The severity of an ankle sprain depends on whether the ligament is stretched, partially torn or completely torn. Look for the following symptoms if you think you have sprained your ankle:
- Immediate pain at the site of the tear
- Immediate swelling
- Hearing or feeling something tear, pop or snap during the twist
- Pain and difficulty moving the ankle
- Inability to walk or bear weight on the ankle
Treating your ankle sprain
Early treatment of a sprained ankle can improve the recovery time and minimize symptoms. The following steps will reduce swelling and help alleviate pain until you can get into our Springfield office.
- Rest: Stay off your ankle as much as possible. This will ease pain as well as reduce the swelling.
- Ice: It’s critical to ice your injured ankle throughout the day for the first 24 hours or until the swelling goes down.
- Compression: Elastic wraps, such as an ACE bandage, will help reduce swelling.
- Elevation: Rest with your ankle above the level of your heart to keep swelling to a minimum.
Preventing injuries to the ankle
With extra care, you can help avoid ankle injuries.
- Wear appropriate shoes for each activity
- Throw out old, worn out shoes
- Be cautious of wet, slippery floors at work or at home
- Wear ankle braces or have your ankle taped during sport activities for increased stability
If you’ve injured your ankle and are experiencing pain or difficulty walking, come into our Springfield office for an examination and proper diagnosis. If an ankle sprain is not treated promptly with the necessary attention and care, chronic problems of pain and instability may result. Foot & Ankle Center of Illinois can recommend a treatment plan based on the severity of the sprain to ensure proper healing and a fast recovery.
New approaches for treating arthritic ankles is great news for more than 80,000 Americans who are in constant pain and find it hard to even walk. Total ankle replacement is especially becoming a viable option for baby boomers that suffer from debilitating ankle arthritis pain and injury and want to remain active. Ankle fusion has been the gold standard procedure for end stage ankle arthritis in modern medicine. Although this procedure takes away the pain it leaves the ankle stiff and awkward to walk on, and patients are often unsatisfied. Patient satisfaction rates are much higher for total ankle replacement than ankle fusion. Quality of life is improved because form, function, and motion are restored.
Obviously, the person who needs an ankle replacement has pain from arthritis. That person either has a disease like Osteoarthritis, Rheumatoid Arthritis, Post Traumatic Arthritis following an injury or fracture, or their ankle has just worn out. Patients are typically over the age of 50, healthy, and moderately active.

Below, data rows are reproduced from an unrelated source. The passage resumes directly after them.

(** * ipybox-server: container manager and MCP stdio/HTTP proxy

    A shallow embedding of [ipybox/server.py] and [ipybox/mcp_proxy.py].
    Python objects become records, dictionaries become finite maps
    ([gmap]) or association lists where the order of the keys is part of
    the behaviour, exceptions become the [Raise] branch of [result], and
    the environment (subprocesses, the JSON codec, the container runtime,
    the resource client) is an interface whose methods are the calls the
    source makes. *)

From Stdlib Require Import ZArith Sorted.
From stdpp Require Import gmap strings list fin_maps pretty.

Local Open Scope string_scope.
Local Open Scope list_scope.
Set Warnings "-register-all".

(** ** Exceptions and fallible results *)

(** The exception classes the two modules raise or catch.  All of them
    derive from [Exception]; [TimeoutError] is [asyncio.TimeoutError]. *)
Inductive exn :=
| HTTPException (status_code : Z) (detail : string)
| RuntimeError (msg : string)
| TimeoutError
| JSONDecodeError (msg : string)
| AttributeError (msg : string)
| TypeError (msg : string)
| KeyError (msg : string)
| OSError (msg : string).

Inductive result (A : Type) :=
| Ok (a : A)
| Raise (e : exn).
Arguments Ok {A} a.
Arguments Raise {A} e.

#[global] Instance result_ret : MRet result := fun A a => Ok a.
#[global] Instance result_bind : MBind result := fun A B k r =>
  match r with
  | Ok a => k a
  | Raise e => Raise e
  end.

(** [str(e)].  Starlette's [HTTPException.__str__] prints
    ["{status_code}: {detail}"]; the other classes print their message. *)
Definition str_exn (e : exn) : string :=
  match e with
  | HTTPException c d => pretty c +:+ ": " +:+ d
  | RuntimeError m | JSONDecodeError m | AttributeError m
  | TypeError m | KeyError m | OSError m => m
  | TimeoutError => ""
  end.

(** ** JSON values as Python sees them *)

(** What [json.loads] returns: [None], [bool], [int], [str], [list] and
    [dict].  A dictionary keeps the order of its keys; a key occurs once.
    Numbers are integers: the ids of JSON-RPC are strings or integers. *)
Inductive json :=
| JNull
| JBool (b : bool)
| JInt (n : Z)
| JStr (s : string)
| JList (l : list json)
| JDict (d : list (string * json)).

Fixpoint assoc {A} (k : string) (d : list (string * A)) : option A :=
  match d with
  | [] => None
  | (k', v) :: d' => if String.eqb k k' then Some v else assoc k d'
  end.

Definition type_name (o : json) : string :=
  match o with
  | JNull => "NoneType"
  | JBool _ => "bool"
  | JInt _ => "int"
  | JStr _ => "str"
  | JList _ => "list"
  | JDict _ => "dict"
  end.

Not every patient is a good candidate for ankle replacement, especially patients with unstable ankles or severe deformities. Advanced age, being overweight, and other medical conditions causing neuropathy may also make you less likely to be a good candidate for ankle replacement.

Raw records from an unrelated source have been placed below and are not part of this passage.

(** * go-swagger: schema synthesis, parameter validation and document assembly

    A shallow embedding of [pkg/api] (types, [Parameter.Validate],
    [SchemaFromStruct], [SafeSchemaFromStruct], [createSchemaFromGoType]) and
    of [pkg/gin/gin.go] ([APIRouter.Register] with the handler it installs,
    [RegisterGroup], the settings of the router, [BuildOpenAPI],
    [GenerateSwagger], [generateOperationID], [SwaggerHandler]).

    Go maps are [gmap]s, slices are lists, [error] values are a small
    inductive type, and the pieces of the Go standard library the code calls
    are either written out ([strconv.ParseFloat], [strings.Split], the
    [encoding/json] printer) or taken as [Section] variables ([regexp],
    [net/url], Unicode case mapping, the wall clock).

    Schema synthesis is given twice. Over [GoType], the types that are
    finite trees, it is a structural recursion in which every call returns;
    the router and the document are built on it. Over [RType], every type,
    a call may overflow the stack or panic, and [SafeSchemaFromStruct]
    recovers from the panic. The two agree on the finite trees
    ([full_agreement]). *)

From Stdlib Require Import ZArith Ascii String List Bool Lia.
From stdpp Require Import base option list gmap strings fin_maps pretty sorting.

Ankle Replacement involves the removal of a damaged joint and replacement with an artificial joint (prosthesis) made of metal and plastic to reduce pain and to improve function.
Patients are excited about the results they are achieving because pain relief allows them to retain motion. Patients are able to retain the integrity and shape of their calf muscle and to participate in activities such as walking, biking, exercises, golf, and swimming.

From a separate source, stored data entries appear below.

(** C1.  On a table whose rows are [rows], [get_risk_assessment] returns,
    without touching the instance, the frame whose rows are exactly the
    records with a total risk score of at least 2, in their original order,
    where each record carries the four strict comparisons (stock level below
    20, lead time above 20, defect rate above 3, manufacturing cost above
    the mean over all records) and their count as score, a number from 0
    to 4.  A missing value satisfies no comparison.  The mean is taken over
    the records that have a cost: it is the library's float mean of two or
    more costs, the cost itself when only one record has one, and no number
    when none has. *)
Theorem get_risk_assessment_rows (F : Library) (e : SupplyChainAnalyzer) (rows : list Row) :
  rows_of (data e) rows ->
  (exists rf,
      get_risk_assessment F e = (Ok rf, e) /\
      risk_rows rf = risk_assessment_spec F rows) /\
  (forall r, In r rows ->
      let costs := present (map manufacturing_cost rows) in
      let a := assess F (map manufacturing_cost rows) r in
      risk_label a = label r /\ risk_sku a = sku r /\
      (stock_risk a = true <-> exists x, stock_level r = Some x /\ (x < 20)%Q) /\
      (lead_time_risk a = true <-> exists x, lead_time_days r = Some x /\ (20 < x)%Q) /\
      (quality_risk a = true <-> exists x, defect_rate r = Some x /\ (3 < x)%Q) /\
      (cost_risk a = true <->
         exists x, manufacturing_cost r = Some x /\
                   ((exists c, costs = [c] /\ (c < x)%Q) \/
                    (2 <= length costs /\ (fmean F costs < x)%Q))) /\
      total_risk_score a =
        Nat.b2n (stock_risk a) + Nat.b2n (lead_time_risk a)
        + Nat.b2n (quality_risk a) + Nat.b2n (cost_risk a) /\
      0 <= total_risk_score a <= 4) /\
  (forall a, In a (risk_assessment_spec F rows) <->
             2 <= total_risk_score a /\
             exists r, In r rows /\ a = assess F (map manufacturing_cost rows) r).
Proof.
  intros (Hidx & (c & Hsku & Hcells) & (c1 & Hstock & H1) & (c2 & Hlead & H2)
          & (c3 & Hdefect & H3) & (c4 & Hcost & H4)).
  rewrite <- (map_map stock_level num_cell) in H1.
  rewrite <- (map_map lead_time_days num_cell) in H2.
  rewrite <- (map_map defect_rate num_cell) in H3.
  rewrite <- (map_map manufacturing_cost num_cell) in H4.
  apply as_numbers_cells in H1, H2, H3, H4.
  split; [| split].
  - unfold get_risk_assessment, bind, lift, get_data, ret, df_len.
    rewrite Hsku, Hstock, Hlead, Hdefect, Hcost, Hidx.
    unfold lt_scalar, gt_scalar, gt_own_mean, rbind.
    rewrite H1, H2, H3, H4.
    eexists; split; [reflexivity |].
    unfold risk_rows, zap, risk_assessment_spec, sum_axis1, fold_left.
    cbv beta iota zeta delta [risk_index SKU Stock_Risk Lead_Time_Risk Quality_Risk
                                Cost_Risk Total_Risk_Score].
    rewrite cells_select_col, Hcells.
    rewrite length_map, repeat_length_map, !map_map, !zip_with_map, !map_map,
      !select_map, !zip_with_map.
    rewrite filter_map_comm.
    rewrite (filter_ext _ (fun r => Nat.leb 2 (total_risk_score
               (assess F (map manufacturing_cost rows) r)))).
    + apply map_ext; intros r. unfold assess.
      rewrite nan_lt_below, !nan_gt_above, nan_gt_above_mean. f_equal.
      apply total_is_count.
    + intros r. unfold assess; simpl total_risk_score.
      now rewrite nan_lt_below, !nan_gt_above, nan_gt_above_mean, total_is_count.
  - intros r _; cbv zeta; unfold assess;
      cbn [risk_label risk_sku stock_risk lead_time_risk quality_risk cost_risk
           total_risk_score].
    split; [reflexivity |]. split; [reflexivity |].
    split; [apply below_lt |].
    split; [apply above_gt |].
    split; [apply above_gt |].
    split.
    + unfold above_mean, mean_cost.
      destruct (present (map manufacturing_cost rows)) as [| k1 [| k2 ks]] eqn:E.
      * split; [discriminate |].
        intros (x & _ & [(k & Hk & _) | (Hk & _)]); [discriminate | simpl in Hk; lia].
      * rewrite above_gt. split.
        -- intros (x & Hx & Hlt). exists x; split; [assumption |]. left. now exists k1.
        -- intros (x & Hx & [(k & [= <-] & Hlt) | (Hk & _)]); [| simpl in Hk; lia].
           now exists x.
      * rewrite above_gt. split.
        -- intros (x & Hx & Hlt). exists x; split; [assumption |]. right.
           split; [simpl; lia | assumption].
        -- intros (x & Hx & [(k & Hk & _) | (_ & Hlt)]); [discriminate |].
           now exists x.
    + split.
      * now destruct (below 20 (stock_level r)), (above 20 (lead_time_days r)),
          (above 3 (defect_rate r)),
          (above_mean F (map manufacturing_cost rows) (manufacturing_cost r)).
      * split; [lia | apply (count_true_le [_; _; _; _])].
  - intros a. unfold risk_assessment_spec. rewrite filter_In, in_map_iff.
    rewrite Nat.leb_le. split.
    + intros [(r & <- & Hr) Hs]. split; [assumption | now exists r].
    + intros [Hs (r & Hr & ->)]. split; [now exists r | assumption].
Qed.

There are three primary types of ankle replacement devices on the market that are FDA approved. This includes the In-bone Total Ankle produced by Wright Technology, the Salto Talaris Anatomic Ankle produced by Tornier, Inc., and the STAR Ankle Prosthesis produced by Small Bone Innovations, Inc.
Ankle arthritis can be addressed by other non-surgical means besides total ankle replacement such as physical therapy, injections, and brace treatment. Other surgical options to consider include arthroscopic or open debridement to clean up a joint or remove bone spurs, distraction arthroplasty (a cleanup procedure as well as stretching the joint apart with an external fixation device), and osteotomies or bone cuts to move a bone in the right position.
There are rare to slight risks of infection, damage to blood vessels, blood clots in legs and lungs, and fracture of the bones at the ankle joint. The most common complications are wound healing problems, nerve injury, and component malposition. Loosening of the ankle joint occurs in roughly ten percent of the cases over a 10 year time frame.
After surgery and rehabilitation you can expect restored mobility, improved function, and reduced pain. It will be easier to walk further without a walking aid and to return to non-impact recreational activities. Roughly 97% of replaced ankle joints are working very well after three years and 90% are working well after ten years in the most recent peer reviewed literature. Quality of life is likely to substantially improve because of this treatment.